Published: 14 December 2011



Cryptococcus species usually affect the central nervous system and lungs in immunocompromised hosts. Although the adrenal glands can be involved in disseminated cryptococcosis, primary adrenal insufficiency caused by the fungal infection is uncommon.

Case presentation

We present a case of primary adrenal insufficiency with bilateral adrenal masses and liver invasion in a 43-year-old man with mild type 2 diabetes mellitus. Cryptococcosis was diagnosed by fine-needle aspiration biopsy of the liver mass. The serum cryptococcal antigen titer was elevated to 1:256. After 6 months of antifungal therapy with fluconazole and amphotericin B, the size of the liver mass was decreased, but no significant changes were observed in the bilateral adrenal masses and the serum cryptococcal antigen titer remained elevated at 1:128. To control the cryptococcosis, a laparoscopic left adrenalectomy was performed, followed by antifungal therapy. After the unilateral adrenalectomy, the size of the remaining right adrenal mass was reduced and the serum cryptococcal antigen titer declined to 1:4.

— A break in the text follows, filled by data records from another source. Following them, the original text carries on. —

Definition divs128 (plow phigh divisor : Z) : Z * Z * Z :=
  let sgn_dvdnd := phigh <? 0 in
  let sgn_divsr := divisor <? 0 in
  let '(plow, phigh) :=
    if sgn_dvdnd then
      let plow := s64 (Z.lnot plow) in
      let phigh := s64 (Z.lnot phigh) in
      if plow =? -1 then (0, s64 (phigh + 1)) else (s64 (plow + 1), phigh)
    else (plow, phigh) in
  let divisor := if sgn_divsr then s64 (0 - divisor) else divisor in
  let '(overflow, plow, phigh) := divu128 (u64 plow) (u64 phigh) (u64 divisor) in
  let plow := s64 plow in
  let plow := if xorb sgn_dvdnd sgn_divsr then s64 (0 - plow) else plow in
  let overflow :=
    if overflow =? 0 then
      if xorb (plow <? 0) (xorb sgn_dvdnd sgn_divsr) then 1 else overflow
    else overflow in
  (overflow, plow, s64 phigh).

(** ** Counting zeros *)
Lemma land_high_mask v k :
  0 <= k <= 32 -> 0 <= v < 2 ^ 32 ->
  (Z.land v (Z.shiftl (Z.ones k) (32 - k)) =? 0) = (v <? 2 ^ (32 - k)).
Proof.
  intros Hk Hv.
  assert (Z.land v (Z.shiftl (Z.ones k) (32 - k)) = Z.shiftl (Z.shiftr v (32 - k)) (32 - k)) as ->.
  { bits. destruct (Z.lt_ge_cases i (32 - k)).
    - rewrite !(Z.testbit_neg_r _ (i - (32 - k))) by lia. apply andb_false_r.
    - rewrite Z.shiftr_spec by lia. replace (i - (32 - k) + (32 - k)) with i by lia.
      destruct (Z.lt_ge_cases i 32).
      + rewrite Z.ones_spec_low by lia. apply andb_true_r.
      + by rewrite (testbit_high v 32). }
  rewrite Z.shiftl_mul_pow2, Z.shiftr_div_pow2 by lia.
  pose proof (Z.div_pos v (2 ^ (32 - k))). pose proof (Z.div_mod v (2 ^ (32 - k))).
  pose proof (Z.mod_pos_bound v (2 ^ (32 - k))).
  destruct (Z.ltb_spec v (2 ^ (32 - k))).
  - rewrite Z.div_small by lia. done.
  - apply Z.eqb_neq. assert (0 < 2 ^ (32 - k)) by lia.
    assert (1 <= v / 2 ^ (32 - k)) by (apply Z.div_le_lower_bound; lia). nia.
Qed.

Lemma clz_step_spec v k n cnt val :
  0 < k -> n = 2 * k -> n <= 32 ->
  0 < val < 2 ^ 32 -> 2 ^ (32 - n) <= val -> Z.log2 v = Z.log2 val - cnt ->
  exists cnt' val', clz_step (Z.shiftl (Z.ones k) (32 - k)) k (cnt, val) = (cnt', val') /\
    0 < val' < 2 ^ 32 /\ 2 ^ (32 - k) <= val' /\ Z.log2 v = Z.log2 val' - cnt'.
Proof.
  intros Hk -> Hn Hv Hw Hl. unfold clz_step. rewrite land_high_mask by lia.
  destruct (Z.ltb_spec val (2 ^ (32 - k))) as [Hlt|Hge]; [|by eauto 10].
  assert (2 ^ 32 = 2 ^ (32 - k) * 2 ^ k) as E1 by (rewrite <- Z.pow_add_r by lia; f_equal; lia).
  assert (2 ^ (32 - k) = 2 ^ (32 - 2 * k) * 2 ^ k) as E2
    by (rewrite <- Z.pow_add_r by lia; f_equal; lia).
  assert (0 < 2 ^ k) by lia.
  exists (cnt + k), (Z.shiftl val k). rewrite Z.shiftl_mul_pow2 by lia.
  rewrite wrap_small by nia. split_and!; [done|nia|nia|nia|].
  rewrite <- Z.shiftl_mul_pow2, Z.log2_shiftl by lia. lia.
Qed.

Lemma clz32_portable_eq v : in_u 32 v -> clz32_portable v = clz32 v.
Proof.
  intros Hv. unfold clz32. destruct (Z.eqb_spec v 0) as [->|Hnz]; [done|].
  unfold clz32_portable, builtin_clz.
  destruct (clz_step_spec v 16 32 0 v) as (c1 & v1 & E1 & ? & ? & ?); [unfold in_u in *; lia..|].
  change (Z.shiftl (Z.ones 16) (32 - 16)) with 0xFFFF0000 in E1. rewrite E1.
  destruct (clz_step_spec v 8 16 c1 v1) as (c2 & v2 & E2 & ? & ? & ?); [lia..|].
  change (Z.shiftl (Z.ones 8) (32 - 8)) with 0xFF000000 in E2. rewrite E2.
  destruct (clz_step_spec v 4 8 c2 v2) as (c3 & v3 & E3 & ? & ? & ?); [lia..|].
  change (Z.shiftl (Z.ones 4) (32 - 4)) with 0xF0000000 in E3. rewrite E3.
  destruct (clz_step_spec v 2 4 c3 v3) as (c4 & v4 & E4 & ? & ? & ?); [lia..|].
  change (Z.shiftl (Z.ones 2) (32 - 2)) with 0xC0000000 in E4. rewrite E4.
  destruct (clz_step_spec v 1 2 c4 v4) as (c5 & v5 & E5 & ? & ? & ?); [lia..|].
  change (Z.shiftl (Z.ones 1) (32 - 1)) with 0x80000000 in E5. rewrite E5.
  change 0x80000000 with (Z.shiftl (Z.ones 1) (32 - 1)). rewrite land_high_mask by lia.
  replace (v5 <? 2 ^ (32 - 1)) with false by lia.
  assert (Z.log2 v5 = 31); [apply Z.log2_unique; lia|lia].
Qed.

Lemma clz64_portable_eq v : in_u 64 v -> clz64_portable v = clz64 v.
Proof.
  unfold in_u. intros Hv. unfold clz64, clz64_portable.
  rewrite Z.shiftr_div_pow2 by lia.
  destruct (Z.eqb_spec (v / 2 ^ 32) 0) as [H0|H0].
  - assert (v < 2 ^ 32) by (Z.div_mod_to_equations; lia).
    rewrite wrap_small, clz32_portable_eq by (unfold in_u; lia). unfold clz32.
    destruct (Z.eqb_spec v 0); [done|]. unfold builtin_clz. lia.
  - assert (0 <= v / 2 ^ 32 < 2 ^ 32) by (Z.div_mod_to_equations; lia).
    rewrite wrap_small, clz32_portable_eq by (unfold in_u; lia). unfold clz32.
    rewrite (proj2 (Z.eqb_neq _ _) H0).
    destruct (Z.eqb_spec v 0) as [->|]; [done|]. unfold builtin_clz.
    rewrite <- Z.shiftr_div_pow2, Z.log2_shiftr by lia.
    assert (32 <= Z.log2 v); [|lia]. apply Z.log2_le_pow2; [lia|]. Z.div_mod_to_equations. lia.
Qed.

(** [r] is the number of trailing zeros of [v]. *)
Definition trailing (v r : Z) : Prop :=
  0 <= r /\ Z.testbit v r = true /\ forall i, 0 <= i < r -> Z.testbit v i = false.

Lemma trailing_unique v r1 r2 : trailing v r1 -> trailing v r2 -> r1 = r2.
Proof.
  intros (H1 & T1 & L1) (H2 & T2 & L2).
  destruct (Z.lt_trichotomy r1 r2) as [Hlt|[Heq|Hgt]]; [|done|].
  - rewrite L2 in T1 by lia. done.
  - rewrite L1 in T2 by lia. done.
Qed.

Lemma builtin_ctz_spec n : forall v, 0 < v < 2 ^ Z.of_nat n ->
  trailing v (builtin_ctz n v) /\ builtin_ctz n v < Z.of_nat n.
Proof.
  induction n as [|n IH]; intros v Hv; [cbn in Hv; lia|].
  rewrite Nat2Z.inj_succ, Z.pow_succ_r in Hv by lia. cbn [builtin_ctz].
  destruct (Z.odd v) eqn:Ho.
  - split; [split_and!; [lia|by rewrite Z.bit0_odd|lia]|lia].
  - pose proof (Z.div2_odd v) as Hd. rewrite Ho in Hd. cbn [Z.b2z] in Hd.
    remember (Z.div2 v) as q eqn:Hq. clear Hq. rewrite Z.add_0_r in Hd. subst v.
    destruct (IH q) as ((H0 & Ht & Hl) & Hlt); [lia|].
    split; [split_and!; [lia| |]|lia].
    + by rewrite Z.add_1_l, Z.double_bits_succ.
    + intros i Hi. destruct (Z.eq_dec i 0) as [->|Hnz].
      * apply Z.testbit_even_0.
      * replace i with (Z.succ (i - 1)) by lia. rewrite Z.double_bits_succ. apply Hl. lia.
Qed.

Lemma ctz64_trailing v : 0 < v < 2 ^ 64 -> trailing v (ctz64 v) /\ ctz64 v < 64.
Proof.
  intros Hv. unfold ctz64. rewrite (proj2 (Z.eqb_neq _ _)) by lia. by apply builtin_ctz_spec.
Qed.

Lemma land_low_mask v k : 0 <= k ->
  (Z.land v (Z.ones k) =? 0) = true <-> forall i, 0 <= i < k -> Z.testbit v i = false.
Proof.
  intros Hk. rewrite Z.eqb_eq. split.
  - intros H i Hi. transitivity (Z.testbit (Z.land v (Z.ones k)) i); [|rewrite H; apply Z.bits_0].
    rewrite Z.land_spec, Z.ones_spec_low by lia. by rewrite andb_true_r.
  - intros H. bits. destruct (Z.lt_ge_cases i k).
    + by rewrite H by lia.
    + rewrite Z.ones_spec_high by lia. apply andb_false_r.
Qed.

(** The lowest set bit of [v] lies in the [n] low bits of [val]. *)
Definition ctz_inv (v n : Z) (st : Z * Z) : Prop :=
  st.2 = Z.shiftr v st.1 /\ 0 <= st.1 /\ (forall i, 0 <= i < st.1 -> Z.testbit v i = false) /\
  ~ (forall j, 0 <= j < n -> Z.testbit st.2 j = false).

Lemma ctz_step_inv v k st : 0 < k ->
  ctz_inv v (2 * k) st -> ctz_inv v k (ctz_step (Z.ones k) k st).
Proof.
  destruct st as [cnt val]. intros Hk (Hval & Hc & Hlow & Hw). cbn [fst snd] in *. unfold ctz_step.
  pose proof (land_low_mask val k ltac:(lia)) as Hm.
  destruct (Z.land val (Z.ones k) =? 0); unfold ctz_inv; cbn [fst snd].
  - pose proof (proj1 Hm eq_refl) as Hz.
    split_and!; [by rewrite Hval, Z.shiftr_shiftr by lia|lia| |].
    + intros i Hi. destruct (Z.lt_ge_cases i cnt); [apply Hlow; lia|].
      specialize (Hz (i - cnt) ltac:(lia)). rewrite Hval, Z.shiftr_spec in Hz by lia.
      by replace (i - cnt + cnt) with i in Hz by lia.
    + intros Hall. apply Hw. intros j Hj. destruct (Z.lt_ge_cases j k); [apply Hz; lia|].
      specialize (Hall (j - k) ltac:(lia)). rewrite Z.shiftr_spec in Hall by lia.
      by replace (j - k + k) with j in Hall by lia.
  - split_and!; auto. intros Hall. by apply Hm in Hall.
Qed.

Lemma ctz32_portable_eq v : in_u 32 v -> ctz32_portable v = ctz32 v.
Proof.
  unfold in_u. intros Hv. unfold ctz32. destruct (Z.eqb_spec v 0) as [->|Hnz]; [done|].
  destruct (builtin_ctz_spec 32 v) as [Htr Hlt]; [lia|].
  apply (trailing_unique v); [|done]. unfold ctz32_portable.
  assert (ctz_inv v 32 (0, v)) as Hi.
  { split_and!; cbn [fst snd]; [by rewrite Z.shiftr_0_r|lia|lia|].
    intros Hall. destruct Htr as (? & Ht & _). rewrite Hall in Ht; [done|lia]. }
  apply (ctz_step_inv v 16) in Hi; [|lia]. apply (ctz_step_inv v 8) in Hi; [|lia].
  apply (ctz_step_inv v 4) in Hi; [|lia]. apply (ctz_step_inv v 2) in Hi; [|lia].
  apply (ctz_step_inv v 1) in Hi; [|lia].
  change (Z.ones 16) with 0xFFFF in Hi. change (Z.ones 8) with 0xFF in Hi.
  change (Z.ones 4) with 0xF in Hi. change (Z.ones 2) with 3 in Hi. change (Z.ones 1) with 1 in Hi.
  cbv zeta. destruct (ctz_step 1 1 _) as [cnt val]. destruct Hi as (Hval & Hc & Hlow & Hw).
  cbn [fst snd] in *.
  assert (Z.testbit val 0 = true) as Hb.
  { destruct (Z.testbit val 0) eqn:E; [done|]. exfalso. apply Hw. intros j Hj.
    by replace j with 0 by lia. }
  destruct (Z.eqb_spec (Z.land val 1) 0) as [H0|H0].
  - apply (f_equal (fun x => Z.testbit x 0)) in H0. rewrite Z.land_spec, Hb in H0. done.
  - split_and!; auto. rewrite Hval, Z.shiftr_spec in Hb by lia. exact Hb.
Qed.

Lemma ctz64_portable_eq v : in_u 64 v -> ctz64_portable v = ctz64 v.
Proof.
  unfold in_u. intros Hv. unfold ctz64_portable.
  destruct (Z.eqb_spec v 0) as [->|Hnz]; [done|].
  destruct (ctz64_trailing v ltac:(lia)) as [Htr _]. apply (trailing_unique v); [|done]. clear Htr.
  assert (Hlow : forall i, 0 <= i < 32 -> Z.testbit (u32 v) i = Z.testbit v i).
  { intros i Hi. apply Z.mod_pow2_bits_low. lia. }
  destruct (Z.eqb_spec (u32 v) 0) as [H0|H0].
  - assert (0 < v / 2 ^ 32 < 2 ^ 32) as Hr by (unfold wrap in H0; Z.div_mod_to_equations; lia).
    rewrite Z.shiftr_div_pow2, wrap_small, ctz32_portable_eq by (unfold in_u; lia). unfold ctz32.
    rewrite (proj2 (Z.eqb_neq (v / 2 ^ 32) 0)) by lia.
    destruct (builtin_ctz_spec 32 (v / 2 ^ 32)) as ((? & Ht & Hl) & _); [lia|].
    rewrite <- Z.shiftr_div_pow2 in * by lia. set (r := builtin_ctz 32 _) in *.
    split_and!; [lia| |].
    + rewrite Z.shiftr_spec in Ht by lia. by rewrite Z.add_comm.
    + intros i Hi. destruct (Z.lt_ge_cases i 32).
      * rewrite <- Hlow, H0 by lia. apply Z.bits_0.
      * specialize (Hl (i - 32) ltac:(lia)). rewrite Z.shiftr_spec in Hl by lia.
        by replace (i - 32 + 32) with i in Hl by lia.
  - pose proof (wrap_range 32 v ltac:(lia)).
    rewrite ctz32_portable_eq by (unfold in_u; lia). unfold ctz32.
    rewrite (proj2 (Z.eqb_neq _ _) H0).
    destruct (builtin_ctz_spec 32 (u32 v)) as ((? & Ht & Hl) & ?); [lia|].
    set (r := builtin_ctz 32 _) in *. rewrite Z.add_0_l.
    split_and!; [lia|by rewrite <- Hlow by lia|].
    intros i Hi. rewrite <- Hlow by lia. by apply Hl.
Qed.

Lemma log2_gray m : 0 < m -> Z.log2 (Z.lxor m (Z.shiftr m 1)) = Z.log2 m.
Proof.
  intros Hm. pose proof (Z.log2_nonneg m). apply Z.log2_bits_unique.
  - rewrite Z.lxor_spec, Z.shiftr_spec, Z.bit_log2 by lia.
    by rewrite (Z.bits_above_log2 m (Z.log2 m + 1)) by lia.
  - intros i Hi. rewrite Z.lxor_spec, Z.shiftr_spec by lia.
    by rewrite !Z.bits_above_log2 by lia.
Qed.

(** The sign-folded magnitude: what is left after the redundant sign bits. *)
Lemma gray_signed w v : 1 < w -> in_u w v ->
  let x := swrap w v in
  let m := if x <? 0 then Z.lnot x else x in
  Z.lxor v (wrap w (Z.shiftr x 1)) = Z.lxor m (Z.shiftr m 1) /\ 0 <= m < 2 ^ (w - 1).
Proof.
  intros Hw Hv x m. pose proof (swrap_range w v ltac:(lia)) as Hx. fold x in Hx. unfold in_s in Hx.
  assert (0 <= m < 2 ^ (w - 1)) as Hm by (unfold m, Z.lnot; destruct (Z.ltb_spec x 0); lia).
  split; [|done].
  assert (v = wrap w x) as Hvx.
  { unfold x, swrap, wrap. rewrite Zminus_mod_idemp_l. replace (v + _ - _) with v by lia.
    symmetry. by apply Z.mod_small. }
  clearbody x. rewrite Hvx.
  rewrite !wrap_land by lia. bits.
  destruct (Z.lt_ge_cases i w).
  - rewrite Z.ones_spec_low, !andb_true_r by lia. unfold m.
    destruct (Z.ltb_spec x 0); [|done]. rewrite !Z.lnot_spec by lia.
    by destruct (Z.testbit x i), (Z.testbit x (i + 1)).
  - rewrite Z.ones_spec_high, !andb_false_r by lia.
    by rewrite !(testbit_high m (w - 1)) by lia.
Qed.

Lemma clrsb_portable_eq w v : 1 < w -> in_u w v ->
  let y := Z.lxor v (wrap w (Z.shiftr (swrap w v) 1)) in
  (if y =? 0 then w else builtin_clz w y) - 1 = builtin_clrsb w v.
Proof.
  intros Hw Hv y. unfold y, builtin_clrsb. destruct (gray_signed w v Hw Hv) as [-> Hm].
  cbv zeta. set (m := if swrap w v <? 0 then Z.lnot (swrap w v) else swrap w v) in *. destruct (Z.eqb_spec m 0) as [->|Hnz]; [done|].
  pose proof (log2_gray m ltac:(lia)) as Hl.
  destruct (Z.eqb_spec (Z.lxor m (Z.shiftr m 1)) 0) as [H0|H0].
  - apply Z.lxor_eq in H0. rewrite Z.shiftr_div_pow2 in H0 by lia. Z.div_mod_to_equations. lia.
  - unfold builtin_clz. lia.
Qed.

This is the first report describing adrenal cryptococcosis with adrenal insufficiency and liver invasion without central nervous system involvement. Adrenal cryptococcosis should be considered in the differential diagnosis for patients with bilateral adrenal masses with primary adrenal deficiency. Unilateral adrenalectomy was quite effective in controlling the cryptococcosis in this case. Even in patients with bilateral adrenal cryptococcosis, unilateral adrenalectomy should be an option for treatment of disseminated cryptococcosis.